5

I have some very large XML files (800 MB to 1.5 GB). I need to apply XSLT on that. I am able to read it XMLTextReader. When i applied XSLT transformation, get SystemOutOfMemory Exception.

My code looks like;

static void Main(string[] args)
{
    XDocument newTree = new XDocument();
    XmlTextReader oReader = new XmlTextReader(@"C:\Projects\myxml.xml");


    using (XmlWriter writer = newTree.CreateWriter())
    {
        XslCompiledTransform oTransform = new XslCompiledTransform();
        oTransform.Load(@"C:\Projects\myXSLT.xsl");
        oTransform.Transform(oReader, writer);
    }
    Console.WriteLine(newTree);
}

Thanks in advance.

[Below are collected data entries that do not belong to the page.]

(** * Vector<T>: a shallow embedding of [vector.h] and its properties

    The container owns a raw array obtained from [new value_type[n]]; its
    members are [sz], [max_sz] and the pointer [values].  The embedding keeps
    this shape: a heap of arrays addressed by block number, pointers as
    block/offset pairs, [std::size_t] as [Z] with its wrap-around written out,
    and member functions as state transformers over the current object and
    the heap, with three outcomes: normal return, a thrown exception, and
    undefined behaviour.  A [const_reference] parameter is kept a reference:
    it designates an object of the caller or a slot of an array, and is read
    where the member function reads it. *)

From Stdlib Require Import ZArith Lia Ascii.
From stdpp Require Import base list numbers strings.

Open Scope Z_scope.

(** ** Machine integers *)

(** [std::size_t] is a 64-bit unsigned integer: arithmetic on it wraps. *)
Definition size_wrap (z : Z) : Z := z mod 2 ^ 64.

(** [PTRDIFF_MAX], the largest object size [new[]] accepts, in bytes. *)
Definition PTRDIFF_MAX : Z := 2 ^ 63 - 1.

(** ** Pointers *)

(** A pointer is null or designates the slot at offset [off] of the array
    allocated as block [b]. *)
Inductive pointer : Type :=
| nullptr
| Ptr (b : nat) (off : Z).
(** ** Instances *)


Lemma discrete_trajectory_output_witness :
  discrete_trajectory ramp 0 1 (1 / 2) 1 default_max_iter 3
  = Return ([(0, 0, 0); (0, 1 / 2, 0)], [1 / 2; 1 / 2], [0; 1 / 2]) /\
  length [1 / 2; 1 / 2] = length [(0, 0, 0); (0, 1 / 2, 0)] /\
  length [0; 1 / 2] = length [(0, 0, 0); (0, 1 / 2, 0)] /\
  [(0, 0, 0); (0, 1 / 2, 0)] = map ramp [0; 1 / 2] /\
  Forall (fun d => 0 < d <= 1) [1 / 2; 1 / 2] /\
  Forall (fun a => 0 <= a < 1) [0; 1 / 2].
Proof.
  split; [exact ramp_walk|].
  exact (discrete_trajectory_output
           ramp 0 1 (1 / 2) 1 default_max_iter 3 _ _ _ ramp_walk).
Defined.

Lemma discrete_trajectory_count_lower_witness :
  0 < 1 /\
  discrete_trajectory ramp 0 1 (1 / 2) 1 default_max_iter 3
  = Return ([(0, 0, 0); (0, 1 / 2, 0)], [1 / 2; 1 / 2], [0; 1 / 2]) /\
  0 < 1 /\
  1 - 0 <= INR (length [(0, 0, 0); (0, 1 / 2, 0)]) * 1 /\
  (Zceil ((1 - 0) / 1) <= Z.of_nat (length [(0, 0, 0); (0, 1 / 2, 0)]))%Z.
Proof.
  split; [exact Rlt_0_1|]. split; [exact ramp_walk|].
  exact (discrete_trajectory_count_lower
           ramp 0 1 (1 / 2) 1 default_max_iter 3 _ _ _ Rlt_0_1 ramp_walk).
Defined.
(** X17: what a click on Connect with a parsable port leads to.  The header
    goes to connected mode and stays there whether the connect sequence
    succeeds or not: a failure ends in the task, the header is not told, and
    the mediator then holds no handle while Disconnect is enabled and Connect
    is not.  The calls made and the handle left are those of the connect
    sequence. *)
Theorem connect_click_outcome lib (s : Sys) h rows p :
  header_invariant s -> gui (app s) = Some (mkWindow h rows) -> btn_connect h = true ->
  py_int (ent_port h) = Some p ->
  let s' := (show py_int [ClickConnect lib] s).1 in
  gui (app s')
  = Some (mkWindow (mkHeader (ent_ip h) (ent_port h) false false true true) rows)
  /\ speaker (app s') = handle_after lib (ent_ip h) p (app s)
  /\ calls s' = (calls s ++ connect_calls lib (ent_ip h) p
                         ++ teardown_calls lib (ent_ip h) p (app s))%list.
Proof.
  intros (h' & rows' & Hg & Hq & _ & Hn) Hg' Hc Hp.
  rewrite Hg' in Hg. injection Hg as <- <-.
  destruct s as [[st g q sp ev0] cs]. cbn in Hg', Hq, Hn. subst g q.
  destruct h as [ip port es bc bd bs]. cbn in Hc, Hp. subst bc.
  destruct lib as [o1 o2 o3 o4 o5 o6].
  unfold handle_after, connect_calls, teardown_calls, first_failure.
  cbn [show app calls speaker ent_ip ent_port on_Speaker on_register_state
       on_register_event on_connect on_update].
  destruct o1, o2, o3, o4, o5, o6, sp as [[old|]|];
    run_gui; rewrite Hp; cbn; rewrite <- ?app_assoc; cbn; auto.
Qed.

(** X18: a click on Connect with a port that [int] does not parse starts no
    connect sequence: no call reaches the device library, the header is back
    in idle mode with its texts as they were, and the disconnect that the
    handler runs instead has assigned [None] to [speaker]. *)
Theorem connect_click_bad_port lib (s : Sys) h rows :
  header_invariant s -> gui (app s) = Some (mkWindow h rows) -> btn_connect h = true ->
  py_int (ent_port h) = None ->
  let s' := (show py_int [ClickConnect lib] s).1 in
  gui (app s')
  = Some (mkWindow (mkHeader (ent_ip h) (ent_port h) true true false false) rows)
  /\ speaker (app s') = Some None
  /\ calls s' = calls s.
Proof.
  intros (h' & rows' & Hg & Hq & _ & Hn) Hg' Hc Hp.
  rewrite Hg' in Hg. injection Hg as <- <-.
  destruct s as [[st g q sp ev0] cs]. cbn in Hg', Hq, Hn. subst g q.
  destruct h as [ip port es bc bd bs]. cbn in Hc, Hp. subst bc.
  destruct (Hn eq_refl) as [Hs|Hs]; cbn in Hs; subst sp;
    cbn [show]; run_gui; rewrite Hp; cbn; auto.
Qed.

It is very urgent. If I don't get any solution, I need to split XML into smaller XML and do transformation.

John Saunders
  • 160,644
  • 26
  • 247
  • 397
jvm
  • 1,662
  • 8
  • 27
  • 46
  • 2
    Don't have a solution, but probably splitting up the large input file is the best you can do. It probably also depends to a large part on what you are doing inside your XSLT. – Dirk Vollmar Jun 23 '10 at 11:18

3 Answers3

7

XSLT uses XPath and this requires that the whole XML document be maintained in memory. Thus the problem of insufficient memory is by definition.

There are simle rules to approximate how much memory is needed and one of them says 5 * text-size.

So, for a "typical 1.5GB XML file" 8GB RAM may be sufficient.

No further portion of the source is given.